# New member converting Hiace LWB to day van - help with windows...



## paulk

Hi Guys

I've been loving this site for a while now and decided to post as I've just started my van conversion.

The van is an 03 Toyota Hiace LWB with 116k miles on the clock and the 2.5l d4d engine.  It's been well looked after (with the exception of the 'go-faster' dinks that I added recently above the n/s wheel arch!) and drives like a charm.

Plans for the van;

Remove bulkhead,
Install rear seats setup from donor Hiace Regius,
Install n/s and o/s Regius middle windows,
Insulate with Carpet the interior,
New ply and rubber floor,
Install zig unit and leisure battery,
Get Wild Camping!

Personally I think the hiace is a great van for this sort of conversion but there's next to no info on the web for converting these vans compared to say, VW T4/5's and the more popular conversion choices.   I've been taking loads of pictures and I'll post them in the self builds section in a bit when I've got a bit more done.  
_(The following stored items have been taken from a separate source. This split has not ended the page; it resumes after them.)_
(** ** Calls in a session *)

(** A call of [compute_residual_stats_lognorm] from a caller that keeps the
    size factors in a vector of its own: [lognorm] holds a handle to that
    vector, so what the transformer is left with after the loop is what the
    caller finds in it.  The result is the list returned and the vector as
    the call leaves it. *)
Definition call_lognorm (log : double → double) {F : Type} `{!LinearModelFit F}
    (qr : NumericMatrix) (qraux : NumericVector) (inmat : RObject)
    (pseudo : double) (sizefactors : NumericVector)
  : outcome (Rcpp_List * NumericVector) :=
  let rtype := find_sexp_type inmat in
  let LN := lognorm_ctor sizefactors pseudo in
  st ← (if decide (rtype = INTSXP)
        then run_sweep (M:=integer_matrix) (F:=F)
               (HT:=lognorm_transformer log) qr qraux inmat LN
        else run_sweep (M:=numeric_matrix) (F:=F)
               (HT:=lognorm_transformer log) qr qraux inmat LN);
  Ok ((outmean st, outvar st), sf (trans st)).

(** [compute_residual_stats_none] shares nothing with its caller beyond the
    arguments it reads. *)
Definition call_none {F : Type} `{!LinearModelFit F}
    (qr : NumericMatrix) (qraux : NumericVector) (inmat : RObject)
    (s : unit) : outcome (Rcpp_List * unit) :=
  r ← compute_residual_stats_none (F:=F) qr qraux inmat; Ok (r, s).

(** Two calls one after the other, the second on the memory the first
    leaves. *)
Definition two_calls {S R : Type} (call : S → outcome (R * S)) (s : S)
  : outcome (R * R) :=
  '(r1, s1) ← call s;
  '(r2, _) ← call s1;
  Ok (r1, r2).

(** ** Sample inputs *)

(** The factorization of the intercept-only design on four cells: one
    Householder vector [(1, 1/3, 1/3, 1/3)] with [tau = 3/2]. *)
Definition sample_qr : NumericMatrix :=
  {| nrow := 4; ncol := 1; elems := [-2; 1 / 3; 1 / 3; 1 / 3]%float |}.

Definition sample_qraux : NumericVector := [1.5%float].

Definition sample_fit : qr_fit := {| QR := sample_qr; AUX := sample_qraux |}.

Definition sample_matrix : dense double :=
  {| d_nrow := 2; d_ncol := 4;
     d_rows := [[2; 4; 6; 8]%float; [1; 3; 7; 15]%float] |}.

Definition sample_counts : dense Z :=
  {| d_nrow := 2; d_ncol := 4; d_rows := [[2; 4; 6; 8]%Z; [1; 3; 7; 15]%Z] |}.

Definition sample_sf : NumericVector := [1; 1; 1; 1]%float.

(** A saturated model: one cell, one coefficient. *)
Definition saturated_qr : NumericMatrix :=
  {| nrow := 1; ncol := 1; elems := [1%float] |}.

Definition saturated_matrix : dense double :=
  {| d_nrow := 2; d_ncol := 1; d_rows := [[2%float]; [3%float]] |}.

(** A matrix of six cells, two more than [sample_qr] has observations. *)
Definition wide_matrix : dense double :=
  {| d_nrow := 1; d_ncol := 6; d_rows := [[2; 4; 6; 8; 10; 12]%float] |}.

(** The lists the sample calls return, and their two components. *)
Definition means_of (r : outcome Rcpp_List) : NumericMatrix :=
  match r with Ok (means, _) => means | _ => NumericMatrix_new 0 0 end.

Definition vars_of (r : outcome Rcpp_List) : NumericMatrix :=
  match r with Ok (_, vars) => vars | _ => NumericMatrix_new 0 0 end.

Definition sample_none_stats : outcome Rcpp_List :=
  Eval vm_compute in
    compute_residual_stats_none (F:=qr_fit) sample_qr sample_qraux
      (RealMatrix sample_matrix).

Definition saturated_stats : outcome Rcpp_List :=
  Eval vm_compute in
    compute_residual_stats_none (F:=qr_fit) saturated_qr [0%float]
      (RealMatrix saturated_matrix).

(** A matrix of six cells and no rows. *)
Definition empty_matrix : dense double :=
  {| d_nrow := 0; d_ncol := 6; d_rows := [] |}.

Definition sample_lognorm_stats : outcome Rcpp_List :=
  Eval vm_compute in
    compute_residual_stats_lognorm series_log (F:=qr_fit) sample_qr sample_qraux
      (IntegerMatrix sample_counts) sample_sf 1%float.

(** The rows of [sample_matrix] in the other order. *)
Definition swapped_matrix : dense double :=
  {| d_nrow := 2; d_ncol := 4;
     d_rows := [[1; 3; 7; 15]%float; [2; 4; 6; 8]%float] |}.

Definition swapped_none_stats : outcome Rcpp_List :=
  Eval vm_compute in
    compute_residual_stats_none (F:=qr_fit) sample_qr sample_qraux
      (RealMatrix swapped_matrix).

(** A matrix that declares two rows and stores one. *)
Definition truncated_matrix : dense double :=
  {| d_nrow := 2; d_ncol := 4; d_rows := [[2; 4; 6; 8]%float] |}.

(** A matrix of one row and no cells. *)
Definition narrow_matrix : dense double :=
  {| d_nrow := 1; d_ncol := 0; d_rows := [[]] |}.

(** The factorization of a design without coefficients on four cells. *)
Definition plain_qr : NumericMatrix := {| nrow := 4; ncol := 0; elems := [] |}.

Definition plain_none_stats : outcome Rcpp_List :=
  Eval vm_compute in
    compute_residual_stats_none (F:=qr_fit) plain_qr [] (RealMatrix sample_matrix).

(** * Properties *)

(** ** Outcomes *)

Lemma bind_Ok {A B} (m : outcome A) (k : A → outcome B) (b : B) :
  m ≫= k = Ok b ↔ ∃ a, m = Ok a ∧ k a = Ok b.
Proof.
  destruct m as [a| |]; simpl; split.
  - eauto.
  - by intros (a' & [= ->] & ?).
  - discriminate.
  - by intros (? & ? & _).
  - discriminate.
  - by intros (? & ? & _).
Qed.

(** Read a successful run back into its successful steps. *)
Ltac inv_steps H :=
  repeat first
    [ apply bind_Ok in H as (? & ? & H)
    | match type of H with (let '(_, _) := ?p in _) = _ => destruct p end ].

(** ** Iterators *)

Lemma deref_Ok v i x : deref v i = Ok x ↔ v !! i = Some x.
Proof. unfold deref. destruct (v !! i); split; congruence. Qed.

Lemma deref_lt v i : i < length v → ∃ x, deref v i = Ok x ∧ v !! i = Some x.
Proof.
  intros [x Hx]%lookup_lt_is_Some. exists x. split; [|done]. by apply deref_Ok.
Qed.

Lemma deref_ge v i : length v ≤ i → deref v i = Undefined.
Proof. intros H. unfold deref. by rewrite lookup_ge_None_2. Qed.

Lemma deref_not_Fatal v i what : deref v i ≠ Fatal what.
Proof. unfold deref. by destruct (v !! i). Qed.

Lemma assign_Ok v i x v' :
  assign v i x = Ok v' ↔ i < length v ∧ v' = <[i:=x]> v.
Proof.
  unfold assign. case_decide; split.
  - by intros [= <-].
  - by intros [_ ->].
  - discriminate.
  - intros [? _]. lia.
Qed.

Lemma assign_lt v i x : i < length v → assign v i x = Ok (<[i:=x]> v).
Proof. intros H. unfold assign. by rewrite decide_True. Qed.

Lemma assign_not_Fatal v i x what : assign v i x ≠ Fatal what.
Proof. unfold assign. by case_decide. Qed.

Lemma write_from_begin_full v row :
  length row = length v → write_from_begin v row = Ok row.
Proof.
  intros H. unfold write_from_begin. rewrite decide_True by lia.
  by rewrite drop_ge, app_nil_r by lia.
Qed.

Lemma write_from_begin_not_Fatal v row what : write_from_begin v row ≠ Fatal what.
Proof. unfold write_from_begin. by case_decide. Qed.

Lemma size_sub_le a b :
  b ≤ a → (Z.of_nat a < 2 ^ 64)%Z → size_sub a b = Z.of_nat (a - b).
Proof. intros Hle Ha. unfold size_sub. rewrite Z.mod_small; lia. Qed.

Lemma size_sub_diag a : size_sub a a = 0%Z.
Proof. unfold size_sub. by rewrite Z.sub_diag. Qed.

(** ** The log-normalize transform *)

Section LognormFacts.
Variable log : double → double.

(** The loop over [n] cells from [start] on: the cells of the range are
    replaced, each paired with the size factor as far from [sfIt] as the
    cell is from [start]; the cells around the range stay. *)
Lemma lognorm_loop_Ok LN n start sfIt buf :
  start + n ≤ length buf → sfIt + n ≤ length (sf LN) →
  ∃ buf', lognorm_loop log LN n start sfIt buf = Ok buf'
    ∧ length buf' = length buf
    ∧ (∀ j, j < start ∨ start + n ≤ j → buf' !! j = buf !! j)
    ∧ (∀ j x s, start ≤ j < start + n → buf !! j = Some x →
         sf LN !! (sfIt + (j - start)) = Some s →
         buf' !! j = Some (lognorm_cell log (ps LN) x s)).
Proof.
  revert start sfIt buf.
  induction n as [|n IH]; intros start sfIt buf Hb Hs; simpl.
  - exists buf. split_and!; [done | done | done | intros; lia].
  - destruct (deref_lt buf start) as (x0 & -> & Hx0); [lia|].
    destruct (deref_lt (sf LN) sfIt) as (s0 & -> & Hs0); [lia|]. simpl.
    rewrite assign_lt by lia. simpl.
    set (buf1 := <[start:=lognorm_cell log (ps LN) x0 s0]> buf).
    destruct (IH (S start) (S sfIt) buf1) as (buf' & -> & Hlen & Hout & Hin).
    { unfold buf1. rewrite length_insert. lia. }
    { lia. }
    exists buf'. unfold buf1 in *. rewrite length_insert in Hlen.
    split_and!; [done | done | |].
    + intros j Hj. rewrite Hout by lia. apply list_lookup_insert_ne. lia.
    + intros j x s Hj Hx Hsj. destruct (decide (j = start)) as [->|Hne].
      * rewrite Hout by lia. rewrite list_lookup_insert_eq by lia.
        replace (sfIt + (start - start)) with sfIt in Hsj by lia. congruence.
      * apply Hin; [lia | by rewrite list_lookup_insert_ne |].
        by replace (S sfIt + (j - S start)) with (sfIt + (j - start)) by lia.
Qed.

(** With fewer size factors left than cells, the read of a size factor
    leaves the vector. *)
Lemma lognorm_loop_short LN n start sfIt buf :
  start + n ≤ length buf → sfIt ≤ length (sf LN) → length (sf LN) < sfIt + n →
  lognorm_loop log LN n start sfIt buf = Undefined.
Proof.
  revert start sfIt buf.
  induction n as [|n IH]; intros start sfIt buf Hb Hle Hs; simpl; [lia|].
  destruct (deref_lt buf start) as (x0 & -> & _); [lia|]. simpl.
  destruct (decide (sfIt = length (sf LN))) as [->|Hne].
  - by rewrite deref_ge.
  - destruct (deref_lt (sf LN) sfIt) as (s0 & -> & _); [lia|]. simpl.
    rewrite assign_lt by lia. simpl.
    apply IH; [rewrite length_insert|..]; lia.
Qed.

Lemma lognorm_op_Ok LN buf :
  length buf ≤ length (sf LN) →
  ∃ buf', lognorm_op log LN buf = Ok (LN, buf')
    ∧ length buf' = length buf
    ∧ (∀ j x s, buf !! j = Some x → sf LN !! j = Some s →
         buf' !! j = Some (lognorm_cell log (ps LN) x s)).
Proof.
  intros H. unfold lognorm_op.
  destruct (lognorm_loop_Ok LN (length buf) 0 0 buf) as (buf' & -> & Hlen & _ & Hin);
    [lia.. |].
  exists buf'. split_and!; [done | done |].
  intros j x s Hx Hs. apply Hin; [|done|].
  - apply lookup_lt_Some in Hx. lia.
  - by replace (0 + (j - 0)) with j by lia.
Qed.

Lemma lognorm_op_short LN buf :
  length (sf LN) < length buf → lognorm_op log LN buf = Undefined.
Proof.
  intros H. unfold lognorm_op. rewrite lognorm_loop_short; [done | lia..].
Qed.

(** The transformer object comes out of a call as it went in. *)
Lemma lognorm_op_stateless LN buf LN' buf' :
  lognorm_op log LN buf = Ok (LN', buf') → LN' = LN.
Proof. unfold lognorm_op. intros H. inv_steps H. by injection H as <- _. Qed.

(** C4, as the code has it.  The log-normalize transform replaces the value
    [x] of every cell [j] of the row buffer with
    [std::log (x / sizeFactor[j] + pseudocount) / M_LN2], the natural
    logarithm of the platform over the double nearest to [ln 2], size
    factors paired with cells by position, and leaves the length of the
    buffer alone; for a row of equal values [x0] under one size factor [s0]
    every cell comes out as the one double
    [std::log (x0 / s0 + pseudocount) / M_LN2]. *)
Theorem lognorm_replaces_each_cell (LN : lognorm) (buf : NumericVector) :
  length buf ≤ length (sf LN) →
  ∃ buf', lognorm_op log LN buf = Ok (LN, buf')
    ∧ length buf' = length buf
    ∧ (∀ j x s, buf !! j = Some x → sf LN !! j = Some s →
         buf' !! j = Some (log (x / s + ps LN) / M_LN2)%float)
    ∧ (∀ x0 s0, buf = replicate (length buf) x0 →
         sf LN = replicate (length (sf LN)) s0 →
         buf' = replicate (length buf) (log (x0 / s0 + ps LN) / M_LN2)%float).
Proof.
  intros H. destruct (lognorm_op_Ok LN buf H) as (buf' & Hop & Hlen & Hcell).
  exists buf'. split_and!; [done | done | exact Hcell |].
  intros x0 s0 Hbuf Hsf. apply list_eq. intros j.
  destruct (decide (j < length buf)) as [Hj|Hj].
  - rewrite lookup_replicate_2 by done. apply Hcell.
    + rewrite Hbuf. by apply lookup_replicate_2.
    + rewrite Hsf. apply lookup_replicate_2. lia.
  - rewrite !lookup_ge_None_2; [done | rewrite length_replicate; lia | lia].
Qed.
ANYONE FITTED REGIUS/GRANVIA WINDOWS TO A HIACE PANEL VAN?

The windows aren't quite rubber frame or bonded style, but a 'sort of' combination of both with catches on the inside used to open the windows.  If you've seen them on a Toyota Emina, Lucida, Regius, Granvia etc. you'll know what I mean.  It's not possible to make a template for the cut out in the normal way as the glass does not go into the rubber seal but flush onto it from the outside.  I've called some window fitters but they don't really want to touch it as, although it's do-able, it's time consuming and tricky.

Short of anyone having a template for the cutout or willing to fit them for me my only other option is to go to the breakers, remove a window and make a template from that van for mine.

This is a bit of a faff but these windows are super practical and will look much better than any of the after market bonded or rubber fix ones that I can get.

If any of you guys have fitted these type of windows to a Hiace or know of anyone who does this I'd be  grateful for any help.

Many Thanks

Paul


----------



## Viktor

Depending where you are - Wellhouse Leisure do this professionally so if you need any bits and pieces you could give them a ring.  As they convert the Regius too you never know what they might be able to supply you with in the way of second hand parts or units.


----------



## Funky Farmer

Hello Paul and welcome
It sounds like an interesting project you have there. Please keep us posted. If you need practical help, perhaps you could give an idea of where you are based. It is always helpful
Cheers
Pete


----------



## Deleted member 21686

Welcome to the site.


----------



## ellisboy

:welcome: And good luck with your build.


----------



## paulk

*Wellhouse*



Viktor said:


> Depending where you are - Wellhouse Leisure do this professionally so if you need any bits and pieces you could give them a ring.  As they convert the Regius too you never know what they might be able to supply you with in the way of second hand parts or units.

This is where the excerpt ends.